▶ **WHAT THE TASK ASKS**
Among the records that follow, set down only the lines from the one containing "Definition act (x" to the one containing "if locked t || negb (has_room", both included, exactly.
[[ DATA PROVIDED, beginning ]]
(** One step; [None] when the thread is not there, or cannot go on now. *)
Definition act (x : action D E) g : outcome (option (config L D E)) :=
  let t := cl g in
  match x with
  | Begin c len begin_func end_ want =>
      if locked t || negb (c <? max_conns)%nat then Ret None
      else
        let! (aid, t) := request_new c len begin_func end_ want t in
        let '(a, id, err) := aid in
        if used g id then Ret None
        else if negb (err =? 0) then
          let! (_, t) := req_upd a (set_error err) t in Ret (Some (goto g t a (after_error want)))
        else if has_room t then
          let! (_, t) := request_insert id a t in Ret (Some (goto g t a (Some (Sending c id want))))
        else Ret (Some (goto g t a (Some (Room c id want))))
  | Enter a =>
      match pcs g !! a with
      | Some (Room c id want) =>
          if locked t || negb (has_room t) then Ret None
          else let! (_, t) := request_insert id a t in Ret (Some (goto g t a (Some (Sending c id want))))
      | _ => Ret None
      end
  | Wire a =>
      match pcs g !! a with
      | Some (Sending c id want) =>
          Ret (Some (Config t (<[a := Sent want]> (pcs g)) (hands g) ({[ (c, id) ]} ∪ wire g) (answers g)))
      | _ => Ret None
      end
  | Return a =>
      match pcs g !! a with
      | Some (Sent want) => Ret (Some (goto g t a (if want =? 0 then None else Some Waiting)))
      | _ => Ret None
      end
  | Break a =>
      match pcs g !! a with
      | Some (Sending c id want) =>
          if locked t then Ret None
          else
            let! (rmed, t) := request_unsend id t in
            if negb rmed && (want =? 0) then Ret (Some (goto g t a None))
            else let! (_, t) := req_upd a (set_error (- EIO)) t in Ret (Some (goto g t a (after_error want)))
      | _ => Ret None
      end
  | Abort a =>
      match pcs g !! a with
      | Some Failing =>
          if locked t then Ret None
          else let! (_, t) := request_finish a 0 0 t in Ret (Some (goto g t a None))
      | _ => Ret None
      end
  | Receive c id type body =>
      match hands g !! c with
      | Some _ => Ret None
      | None =>
          if locked t || negb (bool_decide ((c, id) ∈ wire g)) || negb (Z.of_nat (length body) <? MAX_REPLY_LEN) then Ret None
          else
            let! (a, t) := take_request id t in
            Ret (Some (Config t (pcs g)
                   (match a with Some a => <[c := (a, type, answer_buf id body)]> (hands g) | None => hands g end)
                   (wire g ∖ {[ (c, id) ]}) ((id, type, body) :: answers g)))
      end
  | Deliver c =>
      match hands g !! c with
      | None => Ret None
      | Some (a, type, buf) =>
          let! r := deref (requests t !! a) in
          if locked t && (want_reply r =? 0) then Ret None
          else
            let! (_, t) := deliver a type buf t in
            Ret (Some (Config t (pcs g) (delete c (hands g)) (wire g) (answers g)))
      end
  | Lose c =>
      match hands g !! c with
      | Some _ => Ret None
      | None =>
          if locked t || negb (c <? max_conns)%nat then Ret None
          else
            let! (_, t) := connection_lost reconnects c t in
            Ret (Some (Config t (pcs g) (hands g) (filter (fun x => x.1 <> c) (wire g)) (answers g)))
      end
  | Sleep a =>
      match pcs g !! a with
      | Some Waiting =>
          let! r := deref (requests t !! a) in
          if rq_error r =? 0 then Ret (Some (goto g t a (Some Asleep))) else Ret None
      | _ => Ret None
      end
  | GiveUp a =>
      match pcs g !! a with
      | Some Waiting =>
          if locked t then Ret None
          else
            let! (want, t) := request_give_up a t in
            Ret (Some (goto g t a (if want =? 0 then None else Some Waiting)))
      | _ => Ret None
      end
  | Drop a =>
      match pcs g !! a with
      | Some Unsent => Ret (Some (goto g t a None))
      | _ => Ret None
      end
  | Finish a type expect_type =>
      match pcs g !! a with
      | Some Waiting | Some Unsent =>
          let! r := deref (requests t !! a) in
          if locked t || (rq_error r =? 0) then Ret None
          else let! (_, t) := request_finish a type expect_type t in Ret (Some (goto g t a None))
      | Some Asleep =>
          let! r := deref (requests t !! a) in
          if locked t || (ready r =? 0)%nat then Ret None
          else let! (_, t) := request_finish a type expect_type t in Ret (Some (goto g t a None))
      | _ => Ret None
      end
  | Update e => Ret (Some (Config (set_ext e t) (pcs g) (hands g) (wire g) (answers g)))
  end.
(** A request over any connection that is answered with a status. *)
Definition status_request (type : Z) (build : outcome buffer) : HP Z :=
  let? buf := lift build in
  let? c := get_conn None None in
  let? (err, _) := request' c type buf SSH_FXP_STATUS in
  hret err.

Definition sshfs_mkdir (path : list ascii) (mode : Z) : HP Z :=
  status_request SSH_FXP_MKDIR (
    let! buf := buf_init 0 in
    let! buf := add_path buf path in
    let! buf := buf_add_uint32 buf SSH_FILEXFER_ATTR_PERMISSIONS in
    buf_add_uint32 buf mode).

Definition sshfs_mknod (path : list ascii) (mode : Z) : HP Z :=
  if negb (Z.land mode S_IFMT =? S_IFREG) then hret (- EPERM)
  else
    let? c := get_conn None None in
    let? buf := lift (
      let! buf := buf_init 0 in
      let! buf := add_path buf path in
      let! buf := buf_add_uint32 buf (Z.lor (Z.lor SSH_FXF_WRITE SSH_FXF_CREAT) SSH_FXF_EXCL) in
      let! buf := buf_add_uint32 buf SSH_FILEXFER_ATTR_PERMISSIONS in
      buf_add_uint32 buf mode) in
    let? (err, handle) := request' c SSH_FXP_OPEN buf SSH_FXP_HANDLE in
    if negb (err =? 0) then hret err
    else
      let? handle := lift (deref handle) in
      let? (err2, _) := request' c SSH_FXP_CLOSE (buf_finish handle) SSH_FXP_STATUS in
      hret err2.

Definition sshfs_symlink (from to : list ascii) : HP Z :=
  let? s := sget in
  if server_version s <? 3 then hret (- EPERM)
  else status_request SSH_FXP_SYMLINK (
    let! buf := buf_init 0 in
    let! buf := buf_add_string buf from in
    add_path buf to).

Definition sshfs_unlink (path : list ascii) : HP Z :=
  status_request SSH_FXP_REMOVE (let! buf := buf_init 0 in add_path buf path).

Definition sshfs_rmdir (path : list ascii) : HP Z :=
  status_request SSH_FXP_RMDIR (let! buf := buf_init 0 in add_path buf path).

Definition sshfs_do_rename (from to : list ascii) : HP Z :=
  status_request SSH_FXP_RENAME (let! buf := buf_init 0 in let! buf := add_path buf from in add_path buf to).

Definition sshfs_ext_posix_rename (from to : list ascii) : HP Z :=
  status_request SSH_FXP_EXTENDED (
    let! buf := buf_init 0 in
    let! buf := buf_add_string buf SFTP_EXT_POSIX_RENAME in
    let! buf := add_path buf from in
    add_path buf to).

(** [rand]: the numbers that [rand_r] gives. *)
Definition random_string (rand : list Z) : list ascii := map (fun r => byte_of_Z (48 + r mod 10)) rand.

Definition rename_aside (from to : list ascii) (rand : list Z) (err : Z) : HP Z :=
  if Z.of_nat (length to) + RENAME_TEMP_CHARS <? PATH_MAX then
    let totmp := to ++ random_string (take (Z.to_nat RENAME_TEMP_CHARS) rand) in
    let? tmperr := sshfs_do_rename to totmp in
    if tmperr =? 0 then
      let? err := sshfs_do_rename from to in
      if err =? 0 then sshfs_unlink totmp
      else do? sshfs_do_rename totmp to; hret err
    else hret err
  else hret err.

Definition sshfs_rename (from to : list ascii) (flags : Z) (rand : list Z) : HP Z :=
  if negb (flags =? 0) then hret (- EINVAL)
  else
    let? s := sget in
    let? err := if ext_posix_rename s then sshfs_ext_posix_rename from to else sshfs_do_rename from to in
    let? s := sget in
    let? err := if (err =? - EPERM) && rename_workaround s then rename_aside from to rand err else hret err in
    let err := if (err =? - EPERM) && renamexdev_workaround fopts then - EXDEV else err in
    let? s := sget in
    do? (if (err =? 0) && (1 <? length (conns s))%nat then
           do? lock;
           fmodify (fun e => match conntab e !! from with
                             | Some ce => set_conntab (delete from (<[to := ce]> (conntab e))) e
                             | None => e
                             end)
         else hret tt);
    hret err.

Definition sshfs_link (from to : list ascii) : HP Z :=
  let? s := sget in
  if ext_hardlink s && negb (disable_hardlink fopts) then
    status_request SSH_FXP_EXTENDED (
      let! buf := buf_init 0 in
      let! buf := buf_add_string buf SFTP_EXT_HARDLINK in
      let! buf := add_path buf from in
      add_path buf to)
  else hret (- ENOSYS).
(* ===== verification/SftpSession.v ===== *)
(** * Connecting is safe, and the client is a safe client

    SftpRequests.v proves the request table safe for any connections and any end
    functions that do not go wrong themselves.  Here the code of the repository is shown
    to be of that kind.

    The connections of SftpConn.v ([session_transport]): whatever the server sends, and
    however the system breaks it up, no step of connecting reads or writes outside a
    buffer ([connecting_is_safe]).  What is asked of the system are bounds on the results
    of its calls ([PeerLaws]); memory may run out, which ends the process.

    The end functions of SftpFiles.v ([file_callbacks]): they return whenever the chunk,
    file or counter they are called for is there ([file_callbacks_safe]). *)

From Stdlib Require Import ZArith Lia Ascii String.
From stdpp Require Import base list gmap.
From S2P Require Import Prelude World Cache SftpBuf SftpConn SftpRequests SftpLinks SftpFiles.

Local Open Scope Z_scope.

(** ** The system *)

(** The results of calls are in their ranges.  [input] bounds what all peers will still
    send; only reading takes from it, and no call adds to it. *)
Class PeerLaws (W : Type) `{!Channel W} `{!Dialer W} := {
  input : W -> nat;
  read_bounded fd n w : 0 < n -> let '(r, bytes, w') := read_fd fd n w in
    -1 <= r <= n /\ r < 2 ^ 31 /\ (0 < r -> Z.of_nat (length bytes) = r) /\ (input w' + Z.to_nat r <= input w)%nat;
  write_bounded fd iov w : let '(r, w') := writev fd iov w in
    -1 <= r <= Z.of_nat (length (concat iov)) /\ r < 2 ^ 31 /\ (input w' <= input w)%nat;
  close_quiet fd w : (input (close_fd fd w) <= input w)%nat;
  getaddrinfo_quiet h p w : (input (getaddrinfo h p w).2 <= input w)%nat;
  socket_quiet ai w : (input (socket ai w).2 <= input w)%nat;
  connect_quiet fd ai w : (input (connect fd ai w).2 <= input w)%nat;
  set_nodelay_quiet fd w : (input (set_nodelay fd w) <= input w)%nat;
  socketpair_quiet w : (input (socketpair w).2 <= input w)%nat;
  fork_quiet fd w : (input (fork_ssh fd w).2 <= input w)%nat;
  waitpid_quiet pid w : (input (waitpid pid w) <= input w)%nat;
  open_quiet p f w : (input (open_fd p f w).2 <= input w)%nat;
  grantpt_quiet fd w : (input (grantpt fd w).2 <= input w)%nat;
  unlockpt_quiet fd w : (input (unlockpt fd w).2 <= input w)%nat;
  write_fd_quiet fd d w : (input (write_fd fd d w) <= input w)%nat;
  poll_quiet fd fd' t w : (input (poll2 fd fd' t w).2 <= input w)%nat;
  thread_quiet w : (input (thread_create w).2 <= input w)%nat }.
#[export] Hint Resolve close_quiet getaddrinfo_quiet socket_quiet connect_quiet set_nodelay_quiet socketpair_quiet fork_quiet
  waitpid_quiet open_quiet grantpt_quiet unlockpt_quiet write_fd_quiet poll_quiet thread_quiet : peer.

(** ** Messages *)

Section Safe.
Context `{HeapLaws} {W : Type} `{!Channel W} `{!Dialer W} `{!PeerLaws W}.

(** An allocation fails. *)
Definition exhausted : Prop := no_memory \/ exists b n, realloc b n = None.

(** A program on the system that does not go wrong; [P] of its result. *)
Definition tame {A} (e : prog W A) (P : A -> Prop) : Prop :=
  forall w, wp exhausted e w (fun a w' => (input w' <= input w)%nat /\ P a).

(** A new buffer, or one that a message has been read to. *)
Definition block (b : buffer) (n : Z) : Prop :=
  n = 0 /\ b = Buffer None 0 0 \/ exists m, b = reply_at m 0 /\ Z.of_nat (length m) = n /\ 0 < n.

(** The computation returns a value with [P], or ends the process for want of memory. *)
Definition may {A} (o : outcome A) (P : A -> Prop) : Prop := match o with Ret a => P a | Exit => exhausted | Undef => False end.
Lemma may_bind {A B} (o : outcome A) (k : A -> outcome B) P Q : may o P -> (forall a, P a -> may (k a) Q) -> may (let! x := o in k x) Q.
Proof. unfold mbind, outcome_bind. destruct o; cbn; auto. Qed.
Lemma may_mono {A} (o : outcome A) (P Q : A -> Prop) : may o P -> (forall a, P a -> Q a) -> may o Q.
Proof. destruct o; cbn; auto. Qed.
Lemma wp_may {S A} (o : outcome A) (s : S) P (Q : A -> S -> Prop) : may o P -> (forall a, P a -> Q a s) -> wp exhausted (plift o) s Q.
Proof. unfold wp, plift. destruct o; cbn; auto. Qed.

Lemma init_may n : 0 <= n -> may (buf_init n) (fun b => block b n).
Proof using H0.
  intros Hn. unfold buf_init. destruct (Z.eqb_spec n 0) as [->|Hz]; [by left|]. destruct (malloc n) as [m|] eqn:Em; [|left; by exists n].
  right. assert (0 < n) as Hp by lia. pose proof (malloc_size _ _ Hp Em). exists m. unfold reply_at. split; [|lia].
  cbn. f_equal. lia.
Qed.

Lemma write_loop_tame fuel fd iov : (iov_size iov <= fuel)%nat -> tame (do_write_loop fuel fd iov) (fun _ => True).
Proof using PeerLaws0.
  revert iov. induction fuel as [|fuel IH]; intros iov Hf w.
  - destruct iov as [|s iov]; [by apply wp_ret|]. unfold iov_size in Hf. cbn in Hf. lia.
  - destruct iov as [|s iov]; [by apply wp_ret|]. cbn [do_write_loop]. apply wp_bind, wp_call.
    pose proof (write_bounded fd (s :: iov) w) as Hw. destruct (writev fd (s :: iov) w) as [r w1]. destruct Hw as (Hr & Hr31 & Hi).
    cbn [fst snd]. rewrite swrap_small by (cbn; lia).
    destruct (Z.eqb_spec r (-1)); [by apply wp_ret|]. destruct (Z.eqb_spec r 0); [by apply wp_ret|].
    destruct (advance_spec (Z.to_nat r) (s :: iov)) as (_ & _ & Hsz); [lia..|]. rewrite Z2Nat.id in Hsz by lia.
    eapply wp_mono; [apply IH; lia|]. cbv beta. intros a w2 [Hi2 _]. split; [lia|done].
Qed.

Lemma read_loop_tame fuel fd m off size : 0 <= off -> 0 <= size < 2 ^ 64 -> off + size <= Z.of_nat (length m) -> size <= Z.of_nat fuel ->
  forall w, wp exhausted (do_read_loop fuel fd (Some m) off size) w (fun r w' =>
    match r with
    | Some p => (exists m', p = Some m' /\ length m' = length m) /\ (input w' + Z.to_nat size <= input w)%nat
    | None => (input w' <= input w)%nat
    end).
Proof using PeerLaws0.
  revert m off size. induction fuel as [|fuel IH]; intros m off size Ho Hs Hm Hf w; cbn [do_read_loop].
  - assert (size = 0) as -> by lia. apply wp_ret. split; [by exists m|cbn; lia].
  - destruct (Z.eqb_spec size 0) as [->|Hz]; [apply wp_ret; split; [by exists m|cbn; lia]|].
    apply wp_bind, wp_call. pose proof (read_bounded fd size w ltac:(lia)) as Hr.
    destruct (read_fd fd size w) as [[r bytes] w1]. destruct Hr as (Hr & Hr31 & Hb & Hi). cbn [fst snd].
    rewrite swrap_small by (cbn; lia).
    destruct (Z.eqb_spec r (-1)); [apply wp_ret; lia|]. destruct (Z.eqb_spec r 0); [apply wp_ret; lia|].
    specialize (Hb ltac:(lia)). rewrite take_ge by lia. apply wp_bind.
    assert (mem_store (Some m) off bytes = Ret (Some (splice m (Z.to_nat off) bytes))) as Est.
    { unfold mem_store. destruct bytes; [cbn in Hb; lia|]. by rewrite (proj2 (Z.leb_le _ _) Ho), (proj2 (Z.leb_le _ _)) by lia. }
    eapply (wp_lift _ _ _ _ _ Est). rewrite wrap_small by lia.
    assert (length (splice m (Z.to_nat off) bytes) = length m) as Hl
      by (unfold splice; rewrite !length_app, length_take, length_drop; lia).
    eapply wp_mono; [apply (IH (splice m (Z.to_nat off) bytes)); rewrite ?Hl; lia|]. cbv beta.
    intros [p|] w2; [|lia]. intros [(m' & -> & Hm') Hi2]. split; [exists m'; split; [done|congruence]|lia].
Qed.

(** A buffer is filled, from at most what the peers send. *)
Lemma read_tame fd b n w : block b n -> n < 2 ^ 64 ->
  wp exhausted (do_read fd b) w (fun r w' =>
    match r with Some b' => block b' n /\ (input w' + Z.to_nat n <= input w)%nat | None => (input w' <= input w)%nat end).
Proof using PeerLaws0.
  intros Hb Hn. unfold do_read. apply wp_bind. destruct Hb as [[-> ->]|(m & -> & Hm & Hp)].
  - cbn. apply wp_ret. split; [by left|cbn; lia].
  - cbn [buf_size buf_p reply_at buf_len]. eapply wp_mono; [apply read_loop_tame; lia|]. cbv beta.
    intros [p|] w'; [|by intros Hi; apply wp_ret]. intros [(m' & -> & Hm') Hi]. apply wp_ret. split; [|lia].
    right. exists m'. unfold reply_at. rewrite Hm'. done.
Qed.

Lemma get_safe {A S} k ok (e : prog buffer A) l off (s : S) (Q : A * buffer -> S -> Prop) : safe_read k ok e ->
  (off <= length l)%nat -> Z.of_nat (length l) < 2 ^ 32 ->
  (forall r off', (off <= off' <= length l)%nat -> (ok r = true -> (off + k <= off')%nat) -> Q (r, reply_at l off') s) ->
  wp exhausted (plift (e (reply_at l off))) s Q.
Proof.
  intros He Ho Hl HQ. specialize (He l off Ho Hl). unfold wp, plift in *. destruct (e (reply_at l off)) as [[r b]| |]; [|by left|done].
  destruct He as (off' & -> & Hoff & Hr). by apply HQ.
Qed.

Lemma safe_uint8 : safe_read 1 some buf_get_uint8.
Proof.
  intros l off Ho Hl. unfold wp, buf_get_uint8, pbind. rewrite get_mem_at by lia. change (Z.to_nat 1) with 1%nat.
  destruct (Nat.leb_spec (off + 1) (length l)); cbn.
  - exists (off + 1)%nat. split; [done|]. lia.
  - exists off. split; [done|]. split; [lia|done].
Qed.

(** Adding to a buffer, with memory that may run out. *)
Lemma resize_may b c n : holds b c -> 0 <= n -> Z.of_nat (length c) + n < 2 ^ 63 ->
  may (buf_resize b n) (fun b' => holds b' c /\ Z.of_nat (length c) + n <= buf_size b').
Proof using H0.
  intros [Hlen Hp] Hn Hm. unfold buf_resize. rewrite Hlen, (wrap_small 64 (_ + _ + 63)), land_not_31 by lia.
  set (size := 32 * ((Z.of_nat (length c) + n + 63) / 32)).
  assert (Z.of_nat (length c) + n + 32 <= size) as Hsz.
  { unfold size. pose proof (Z.div_mod (Z.of_nat (length c) + n + 63) 32 ltac:(lia)).
    pose proof (Z.mod_pos_bound (Z.of_nat (length c) + n + 63) 32 ltac:(lia)). lia. }
  assert (0 < size) as Hpos by lia. clearbody size. destruct (buf_p b) as [l|].
  - destruct (realloc l size) as [l'|] eqn:E; [|right; by exists l, size]. destruct Hp as (Hz & rest & ->).
    pose proof (realloc_size _ _ _ Hpos E) as Hl'. pose proof (realloc_keeps _ _ _ Hpos E) as Hk.
    cbn. split; [|lia]. split; [done|]. cbn. split; [done|].
    exists (drop (length c) l'). rewrite <- (take_drop (length c) l') at 1. f_equal.
    apply (f_equal (take (length c))) in Hk. rewrite !take_take, !Nat.min_l in Hk by (rewrite length_app; lia).
    by rewrite Hk, take_app_length.
  - destruct (malloc size) as [l'|] eqn:E; [|left; by exists size]. destruct Hp as [-> Hz].
    pose proof (malloc_size _ _ Hpos E) as Hl'. cbn. split; [|cbn in *; lia]. split; [done|]. cbn. split; [done|]. by exists l'.
Qed.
[[ DATA PROVIDED, end ]]
▶ **SOLUTION BELOW**
Definition act (x : action D E) g : outcome (option (config L D E)) :=
  let t := cl g in
  match x with
  | Begin c len begin_func end_ want =>
      if locked t || negb (c <? max_conns)%nat then Ret None
      else
        let! (aid, t) := request_new c len begin_func end_ want t in
        let '(a, id, err) := aid in
        if used g id then Ret None
        else if negb (err =? 0) then
          let! (_, t) := req_upd a (set_error err) t in Ret (Some (goto g t a (after_error want)))
        else if has_room t then
          let! (_, t) := request_insert id a t in Ret (Some (goto g t a (Some (Sending c id want))))
        else Ret (Some (goto g t a (Some (Room c id want))))
  | Enter a =>
      match pcs g !! a with
      | Some (Room c id want) =>
          if locked t || negb (has_room t) then Ret None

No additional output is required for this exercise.